Biocatalysis using whole cell biotransformation presents an alternative approach to producing complex molecules when compared to traditional synthetic chemical processes. This method offers several advantages, including scalability, self-contained co-factor recycling systems, the use of cost-effective raw materials, and reduced purification costs. Notably, biotransformation using microbial consortia provides benefits over monocultures by enhancing biosynthesis efficiency and productivity through division of labor and a reduction in metabolic burden. However, reliably controlling microbial cell populations within a consortium remains a significant challenge. In this work, we address this challenge through mechanical constraints. We describe the encapsulation and immobilization of cells in a hyper-porous hydrogel block, using methods and materials that are designed to be amenable to industrial scale-up. The porosity of the block provides ample nutrient access to ensure good cell viability, while the mechanical properties of the hydrogel matrix were optimized for Escherichia coli encapsulation, effectively limiting their proliferation while sustaining recombinant protein production. We also demonstrated the potential of this method for achieving stable co-cultivation of microbes by maintaining two different microbial strains spatially in a single porous hydrogel block.
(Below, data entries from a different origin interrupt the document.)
Lemma apply_evidence_effect_witness :
  ∃ l' m' r' a, StakeLedger_apply_evidence ex_ledger ex_metrics ex_evidence = Some (l', m', Ok tt) ∧
    a = Z.max (1000 `div` 20) 1 ∧ 1 ≤ a ≤ 1000 ∧
    community_pool l' = 0 + a ∧
    sl_validators l' = <[ [1] := r']> (sl_validators ex_ledger) ∧
    (status r' = Tombstoned ∧ stake r' = 0 ∨
     stake r' = 1000 - a ∧ 1 ≤ stake r' ∧ is_jailed r' = true) ∧
    (true = true → (∃ since, Active = Jailed since 1) → status r' = Tombstoned).
Proof.
  apply (apply_evidence_effect SlashingConfig_default ex_ledger 1000 ex_metrics ex_evidence
           (ValidatorRecord_new 1000)); [apply ex_ledger_run|reflexivity|discriminate].
Defined.

Definition ex_tomb_ledger : StakeLedger :=
  ex_ledger <| sl_validators := {[ [1] := mkValidatorRecord 0 7 Tombstoned None ]} |>.

Lemma tombstone_final_witness :
  StakeLedger_apply_evidence ex_tomb_ledger ex_metrics ex_evidence =
    Some (ex_tomb_ledger, ex_metrics, Err SlTombstoned) ∧
  StakeLedger_unjail ex_tomb_ledger ex_metrics [1] = (ex_tomb_ledger, ex_metrics, Err SlTombstoned) ∧
  StakeLedger_slash_downtime ex_tomb_ledger ex_metrics [1] =
    Some (ex_tomb_ledger, ex_metrics, Err (SlInternal "validator not active")).
Proof.
  apply (tombstone_final ex_tomb_ledger ex_metrics [1] (mkValidatorRecord 0 7 Tombstoned None) ex_evidence);
    reflexivity.
Defined.

Lemma unjail_exact_witness :
  (∃ l' m', StakeLedger_unjail ex_ledger ex_metrics [1] = (l', m', Ok tt)) ↔
  (∃ r since n, sl_validators ex_ledger !! [1] = Some r ∧ status r = Jailed since n ∧
     add64 since (unjail_delay SlashingConfig_default) ≤ current_height ex_ledger).
Proof. apply (unjail_exact SlashingConfig_default ex_ledger 1000), ex_ledger_run. Defined.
Finally, we successfully applied encapsulation to enable biotransformation in a mixed culture. Unlike its non-encapsulated counterpart, encapsulated E. coli expressing RadH halogenase achieved halogenation of the genistein substrate in a co-culture with genistein-producing Streptomyces. Overall, our strategy of controlling microbial cell populations through physical constraints offers a promising approach for engineering synthetic microbial consortia for biotransformation at an industrial scale.